• [Work request]: Where a line in the records below includes "VStr", pull that line out.

• [Source material]:
(** * Activity-timeline API: a shallow embedding of [server/api/views.py]

    The request handlers of the Django application are embedded as
    functions from a database snapshot and a query dictionary to a
    result: an HTTP response, or an exception that leaves the handler.
    The ORM calls, the paginator and the Python built-ins the handlers
    use are modelled next to them, each with the behaviour the handlers
    rely on.

    Conventions: the two tables are lists of rows in storage order;
    timestamps are aware datetimes in UTC, as the ORM returns them with
    time-zone support on; a person-reference is a flat JSON object whose
    fields are null, integers or strings; [Person.id] is the primary
    key, so a lookup by it finds at most one row; the randomness of
    [order_by("?")] is an explicit seed. *)

From Stdlib Require Import ZArith List String Ascii Bool Lia.
From Stdlib Require Import Sorting.Sorted Sorting.Permutation.
From stdpp Require Import base option gmap strings list sorting pretty.
Import ListNotations.

Local Open Scope string_scope.
Local Open Scope Z_scope.

(** ** Python values and built-ins *)

Module Py.

(** The scalar JSON values that occur as fields of an embedded
    person-reference: [None], an integer or a string. *)
Inductive value : Type :=
| VNone
| VInt (n : Z)
| VStr (s : string).

#[global] Instance value_eq_dec : EqDecision value.
Proof. solve_decision. Defined.

(** Truth value of an object: [None], [0] and [''] are false. *)
Definition truthy (v : value) : bool :=
  match v with
  | VNone => false
  | VInt n => negb (n =? 0)
  | VStr s => negb (String.eqb s "")
  end.

(** [a or b] *)
Definition or_ (a b : value) : value := if truthy a then a else b.

(** A JSON object, as the [dict] the JSON field decodes to. *)
Abbreviation dict := (gmap string value).

(** [d.get(k)] *)
Definition get (d : dict) (k : string) : value := default VNone (d !! k).

(** [d.get(k, dflt)] *)
Definition get_or (d : dict) (k : string) (dflt : value) : value :=
  default dflt (d !! k).

(** [str(v)], as an f-string replacement field renders a value. *)
Definition str (v : value) : string :=
  match v with
  | VNone => "None"
  | VInt n => pretty n
  | VStr s => s
  end.

(** [c.isspace()] on the ASCII range: TAB..CR, FS..US and the space. *)
Definition isspace (c : ascii) : bool :=
  let n := N_of_ascii c in
  ((9 <=? n) && (n <=? 13) || (28 <=? n) && (n <=? 32))%N.

Fixpoint lstrip (s : string) : string :=
  match s with
  | EmptyString => EmptyString
  | String c s' => if isspace c then lstrip s' else s
  end.

Fixpoint rstrip (s : string) : string :=
  match s with
  | EmptyString => EmptyString
  | String c s' =>
      match rstrip s' with
      | EmptyString => if isspace c then EmptyString else String c EmptyString
      | r => String c r
      end
  end.

(** [s.strip()] *)
Definition strip (s : string) : string := rstrip (lstrip s).

(** [s or dflt] on strings. *)
Definition str_or (s dflt : string) : string :=
  if String.eqb s "" then dflt else s.

(** [s.replace(old, new)] for a one-character [old]. *)
Fixpoint replace_char (old : ascii) (new : string) (s : string) : string :=
  match s with
  | EmptyString => EmptyString
  | String c s' =>
      if Ascii.eqb c old then new ++ replace_char old new s'
      else String c (replace_char old new s')
  end.

Definition isdigit (c : ascii) : bool :=
  let n := N_of_ascii c in ((48 <=? n) && (n <=? 57))%N.

Definition digit_value (c : ascii) : Z := Z.of_N (N_of_ascii c) - 48.

(** The digit part of an integer literal: decimal digits, with single
    underscores allowed between two digits. [seen] tells whether the
    previous character was a digit. *)
Fixpoint int_digits (s : string) (acc : Z) (seen : bool) : option Z :=
  match s with
  | EmptyString => if seen then Some acc else None
  | String c s' =>
      if isdigit c then int_digits s' (10 * acc + digit_value c) true
      else if Ascii.eqb c "_" && seen then int_digits s' acc false
      else None
  end.

Fixpoint count_digits (s : string) : Z :=
  match s with
  | EmptyString => 0
  | String c s' => (if isdigit c then 1 else 0) + count_digits s'
  end.

(** The interpreter's limit on the digits of a string converted by [int]. *)
Definition int_max_str_digits : Z := 4300.

(** [int(s)] for a string: [None] stands for [ValueError]. Surrounding
    white space is dropped, one sign is accepted. *)
Definition int_of_str (s : string) : option Z :=
  let t := strip s in
  if int_max_str_digits <? count_digits t then None
  else
    match t with
    | String "+" r => int_digits r 0 false
    | String "-" r => Z.opp <$> int_digits r 0 false
    | _ => int_digits t 0 false
    end.

End Py.

(** What a call returns: a value, or an exception that propagates. *)
Inductive exn : Type :=
| ValueError
| ZeroDivisionError
| EmptyPage.

Inductive result (A : Type) : Type :=
| Ok (a : A)
| Exc (e : exn).
Arguments Ok {A} a.
Arguments Exc {A} e.

#[global] Instance result_ret : MRet result := fun A a => Ok a.
#[global] Instance result_bind : MBind result := fun A B f m =>
  match m with
  | Ok a => f a
  | Exc e => Exc e
  end.

(** ** [datetime.date] and [datetime.datetime] *)

(** Lexicographic comparison of field tuples, the order of [date] and
    of [datetime] objects in one time zone. *)
Fixpoint lex_compare (l1 l2 : list Z) : comparison :=
  match l1, l2 with
  | [], [] => Eq
  | [], _ :: _ => Lt
  | _ :: _, [] => Gt
  | x :: l1', y :: l2' =>
      match x ?= y with
      | Eq => lex_compare l1' l2'
      | c => c
      end
  end.

Definition digit_char (d : Z) : ascii := ascii_of_N (Z.to_N (48 + d)).

(** The [w] low decimal digits of [x], most significant first. *)
Fixpoint fixed_width (w : nat) (x : Z) : string :=
  match w with
  | O => EmptyString
  | S w' => fixed_width w' (x / 10) ++ String (digit_char (x mod 10)) EmptyString
  end.

(** ["%0wd" % x]: zero-padded to [w] digits, never truncated. *)
Definition zero_pad (w : nat) (x : Z) : string :=
  if (0 <=? x) && (x <? 10 ^ Z.of_nat w) then fixed_width w x else pretty x.

Module Date.

Record t : Type := mk { year : Z; month : Z; day : Z }.

#[global] Instance eq_dec : EqDecision t.
Proof. solve_decision. Defined.

Definition fields (d : t) : list Z := [year d; month d; day d].

Definition compare (a b : t) : comparison := lex_compare (fields a) (fields b).

Definition ltb (a b : t) : bool :=
  match compare a b with Lt => true | _ => false end.

(** The range of the fields of a [date] object. *)
Definition valid (d : t) : Prop :=
  1 <= year d <= 9999 /\ 1 <= month d <= 12 /\ 1 <= day d <= 31.

(** [d.isoformat()]: [YYYY-MM-DD]. *)
Definition isoformat (d : t) : string :=
  (zero_pad 4 (year d) ++ "-" ++ zero_pad 2 (month d) ++ "-"
   ++ zero_pad 2 (day d))%string.

End Date.

Module Datetime.

(** A point in time as the ORM returns it: an aware [datetime] in UTC. *)
Record t : Type := mk {
  year : Z; month : Z; day : Z;
  hour : Z; minute : Z; second : Z; microsecond : Z
}.

#[global] Instance eq_dec : EqDecision t.
Proof. solve_decision. Defined.

Definition fields (d : t) : list Z :=
  [year d; month d; day d; hour d; minute d; second d; microsecond d].

Definition compare (a b : t) : comparison := lex_compare (fields a) (fields b).

Definition leb (a b : t) : bool :=
  match compare a b with Gt => false | _ => true end.

Definition le (a b : t) : Prop := leb a b = true.

(** The range of the fields of a [datetime] object. *)
Definition valid (d : t) : Prop :=
  1 <= year d <= 9999 /\ 1 <= month d <= 12 /\ 1 <= day d <= 31 /\
  0 <= hour d <= 23 /\ 0 <= minute d <= 59 /\ 0 <= second d <= 59 /\
  0 <= microsecond d <= 999999.

(** [d.date()], also what [TruncDate] computes in the UTC zone. *)
Definition date (d : t) : Date.t := Date.mk (year d) (month d) (day d).

(** [d.isoformat()]: [YYYY-MM-DDTHH:MM:SS[.ffffff]+00:00]; the
    fraction is printed only when the microsecond is not zero. *)
Definition isoformat (d : t) : string :=
  (zero_pad 4 (year d) ++ "-" ++ zero_pad 2 (month d) ++ "-"
   ++ zero_pad 2 (day d) ++ "T" ++ zero_pad 2 (hour d) ++ ":"
   ++ zero_pad 2 (minute d) ++ ":" ++ zero_pad 2 (second d)
   ++ (if (microsecond d =? 0)%Z then ""
       else "." ++ zero_pad 6 (microsecond d))
   ++ "+00:00")%string.

End Datetime.

(** ** The two models *)

(** Modelled from the spec: [models.py] is not among the sources; a
    person carries the attributes the data model lists and the
    handlers read. *)
Module Person.

Record t : Type := mk {
  id : Py.value;
  first_name : string;
  last_name : string;
  email_address : string;
  customer_org_id : string
}.

End Person.

Module ActivityEvent.

(** Modelled from the spec: the attributes of an event as the data
    model lists them and the handlers read them. [people] is the
    decoded JSON field: a list of person-references. A null field
    behaves as the empty list in every handler, which tests
    [if event.people] first. *)
Record t : Type := mk {
  id : Z;
  timestamp : Datetime.t;
  activity : string;
  channel : string;
  status : string;
  people : list Py.dict;
  involved_team_ids : list string;
  direction : string;
  customer_org_id : string;
  account_id : string
}.

End ActivityEvent.

(** A snapshot of the two tables, rows in storage order. *)
Record Db : Type := mkDb {
  event_rows : list ActivityEvent.t;
  person_rows : list Person.t
}.

(** ** The ORM calls the handlers make *)

Module Orm.

(** [filter(customer_org_id=c, account_id=a)] *)
Definition in_scope (c a : string) (e : ActivityEvent.t) : bool :=
  String.eqb (ActivityEvent.customer_org_id e) c
  && String.eqb (ActivityEvent.account_id e) a.

(** [filter(customer_org_id=c, account_id=a, direction=d)] *)
Definition in_scope_dir (c a d : string) (e : ActivityEvent.t) : bool :=
  in_scope c a e && String.eqb (ActivityEvent.direction e) d.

• [Response]:
| VStr (s : string).
  | VStr s => negb (String.eqb s "")
  | VStr s => s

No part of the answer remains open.